───── Provided data

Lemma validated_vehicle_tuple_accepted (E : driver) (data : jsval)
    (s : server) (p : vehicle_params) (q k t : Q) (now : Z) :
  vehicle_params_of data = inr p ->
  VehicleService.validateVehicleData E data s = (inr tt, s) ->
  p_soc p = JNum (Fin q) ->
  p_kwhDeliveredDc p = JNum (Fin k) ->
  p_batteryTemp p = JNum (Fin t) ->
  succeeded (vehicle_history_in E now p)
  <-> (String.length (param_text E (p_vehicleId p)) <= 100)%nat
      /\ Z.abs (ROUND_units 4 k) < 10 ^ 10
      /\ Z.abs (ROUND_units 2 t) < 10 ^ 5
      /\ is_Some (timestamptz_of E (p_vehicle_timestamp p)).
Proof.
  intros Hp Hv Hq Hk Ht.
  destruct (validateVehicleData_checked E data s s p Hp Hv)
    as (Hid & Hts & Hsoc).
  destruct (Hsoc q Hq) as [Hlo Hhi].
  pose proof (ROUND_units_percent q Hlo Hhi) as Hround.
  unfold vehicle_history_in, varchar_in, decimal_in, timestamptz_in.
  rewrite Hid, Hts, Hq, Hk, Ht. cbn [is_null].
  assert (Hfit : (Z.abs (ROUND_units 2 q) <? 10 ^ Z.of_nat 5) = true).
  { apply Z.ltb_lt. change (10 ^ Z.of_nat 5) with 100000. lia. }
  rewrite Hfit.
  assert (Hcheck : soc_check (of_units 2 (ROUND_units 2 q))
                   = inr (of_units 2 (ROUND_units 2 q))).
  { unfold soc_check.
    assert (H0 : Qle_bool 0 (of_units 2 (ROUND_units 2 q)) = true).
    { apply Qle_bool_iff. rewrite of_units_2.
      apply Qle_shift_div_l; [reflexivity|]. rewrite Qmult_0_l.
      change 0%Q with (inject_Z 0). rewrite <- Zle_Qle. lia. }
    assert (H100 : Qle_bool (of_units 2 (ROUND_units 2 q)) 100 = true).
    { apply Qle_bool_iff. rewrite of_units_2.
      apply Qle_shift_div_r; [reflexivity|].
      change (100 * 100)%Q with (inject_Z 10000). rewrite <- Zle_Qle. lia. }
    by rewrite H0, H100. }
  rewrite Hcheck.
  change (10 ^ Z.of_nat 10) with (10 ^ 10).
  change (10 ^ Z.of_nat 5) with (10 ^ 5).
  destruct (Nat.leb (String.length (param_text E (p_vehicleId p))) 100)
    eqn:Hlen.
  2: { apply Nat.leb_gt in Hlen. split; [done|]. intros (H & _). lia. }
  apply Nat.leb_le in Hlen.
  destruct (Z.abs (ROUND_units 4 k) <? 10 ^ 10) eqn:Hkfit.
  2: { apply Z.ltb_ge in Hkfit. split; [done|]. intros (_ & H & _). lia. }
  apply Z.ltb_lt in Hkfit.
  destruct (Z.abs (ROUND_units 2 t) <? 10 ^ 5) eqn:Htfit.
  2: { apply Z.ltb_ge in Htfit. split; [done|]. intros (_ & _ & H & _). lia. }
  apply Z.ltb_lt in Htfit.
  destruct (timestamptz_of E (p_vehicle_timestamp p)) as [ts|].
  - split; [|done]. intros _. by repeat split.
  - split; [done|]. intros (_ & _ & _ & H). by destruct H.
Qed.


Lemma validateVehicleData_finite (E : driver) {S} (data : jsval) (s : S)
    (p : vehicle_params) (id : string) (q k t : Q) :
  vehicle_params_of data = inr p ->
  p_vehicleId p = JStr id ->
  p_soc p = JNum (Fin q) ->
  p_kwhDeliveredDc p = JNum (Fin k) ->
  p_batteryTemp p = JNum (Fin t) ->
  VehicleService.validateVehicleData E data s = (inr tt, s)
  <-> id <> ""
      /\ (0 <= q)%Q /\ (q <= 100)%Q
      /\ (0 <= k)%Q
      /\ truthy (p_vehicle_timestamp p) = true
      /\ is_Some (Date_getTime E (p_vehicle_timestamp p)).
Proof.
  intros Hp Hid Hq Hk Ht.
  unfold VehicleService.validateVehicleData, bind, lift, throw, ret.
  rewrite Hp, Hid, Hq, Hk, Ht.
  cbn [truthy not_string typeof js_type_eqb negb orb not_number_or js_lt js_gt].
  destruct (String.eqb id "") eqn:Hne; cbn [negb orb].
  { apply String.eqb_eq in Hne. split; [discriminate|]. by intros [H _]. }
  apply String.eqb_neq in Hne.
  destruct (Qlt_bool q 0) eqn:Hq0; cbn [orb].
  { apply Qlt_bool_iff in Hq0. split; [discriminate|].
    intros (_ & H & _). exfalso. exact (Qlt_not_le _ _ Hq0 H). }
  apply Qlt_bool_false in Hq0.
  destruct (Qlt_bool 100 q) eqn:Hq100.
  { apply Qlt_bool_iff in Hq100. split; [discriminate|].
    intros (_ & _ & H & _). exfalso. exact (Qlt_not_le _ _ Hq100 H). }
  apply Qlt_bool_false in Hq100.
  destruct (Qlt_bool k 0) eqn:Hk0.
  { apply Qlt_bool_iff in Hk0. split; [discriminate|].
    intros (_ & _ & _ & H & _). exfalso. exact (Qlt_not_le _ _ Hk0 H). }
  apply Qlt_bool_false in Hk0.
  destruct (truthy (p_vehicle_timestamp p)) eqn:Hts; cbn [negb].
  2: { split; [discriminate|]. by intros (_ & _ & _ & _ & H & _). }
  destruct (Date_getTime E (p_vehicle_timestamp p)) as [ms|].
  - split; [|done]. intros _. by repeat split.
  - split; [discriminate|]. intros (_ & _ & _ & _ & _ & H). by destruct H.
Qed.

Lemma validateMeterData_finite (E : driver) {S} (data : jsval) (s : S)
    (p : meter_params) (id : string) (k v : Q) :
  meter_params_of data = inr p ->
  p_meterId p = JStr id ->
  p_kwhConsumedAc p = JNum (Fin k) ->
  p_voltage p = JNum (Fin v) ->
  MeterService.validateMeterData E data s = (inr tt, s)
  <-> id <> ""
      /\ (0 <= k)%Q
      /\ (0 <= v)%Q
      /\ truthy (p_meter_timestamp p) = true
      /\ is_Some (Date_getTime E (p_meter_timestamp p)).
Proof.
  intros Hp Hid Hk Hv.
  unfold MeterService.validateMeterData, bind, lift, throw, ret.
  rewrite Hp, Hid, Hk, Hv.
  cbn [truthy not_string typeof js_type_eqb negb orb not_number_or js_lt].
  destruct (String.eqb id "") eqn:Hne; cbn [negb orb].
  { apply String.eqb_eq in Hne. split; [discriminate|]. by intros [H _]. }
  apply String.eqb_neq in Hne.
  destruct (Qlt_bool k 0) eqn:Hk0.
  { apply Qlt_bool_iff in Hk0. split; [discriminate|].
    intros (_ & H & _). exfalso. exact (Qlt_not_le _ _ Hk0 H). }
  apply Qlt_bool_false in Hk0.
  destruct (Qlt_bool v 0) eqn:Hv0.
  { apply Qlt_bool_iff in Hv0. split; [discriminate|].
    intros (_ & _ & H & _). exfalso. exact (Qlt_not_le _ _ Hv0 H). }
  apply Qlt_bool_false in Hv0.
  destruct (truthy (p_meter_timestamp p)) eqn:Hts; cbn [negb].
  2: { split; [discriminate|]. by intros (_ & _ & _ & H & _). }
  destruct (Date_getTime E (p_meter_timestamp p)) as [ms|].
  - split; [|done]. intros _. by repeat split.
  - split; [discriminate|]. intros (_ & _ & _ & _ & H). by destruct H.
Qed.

──────────

**Work required**. Reproduce, character for character, only the lines of the preceding data that start at the line with "(p : meter_params)" and end at the line with "unfold MeterService.validateMeterData, bind, lift, throw, ret.", both included.

**Solution to this exercise**.
    (p : meter_params) (id : string) (k v : Q) :
  meter_params_of data = inr p ->
  p_meterId p = JStr id ->
  p_kwhConsumedAc p = JNum (Fin k) ->
  p_voltage p = JNum (Fin v) ->
  MeterService.validateMeterData E data s = (inr tt, s)
  <-> id <> ""
      /\ (0 <= k)%Q
      /\ (0 <= v)%Q
      /\ truthy (p_meter_timestamp p) = true
      /\ is_Some (Date_getTime E (p_meter_timestamp p)).
Proof.
  intros Hp Hid Hk Hv.
  unfold MeterService.validateMeterData, bind, lift, throw, ret.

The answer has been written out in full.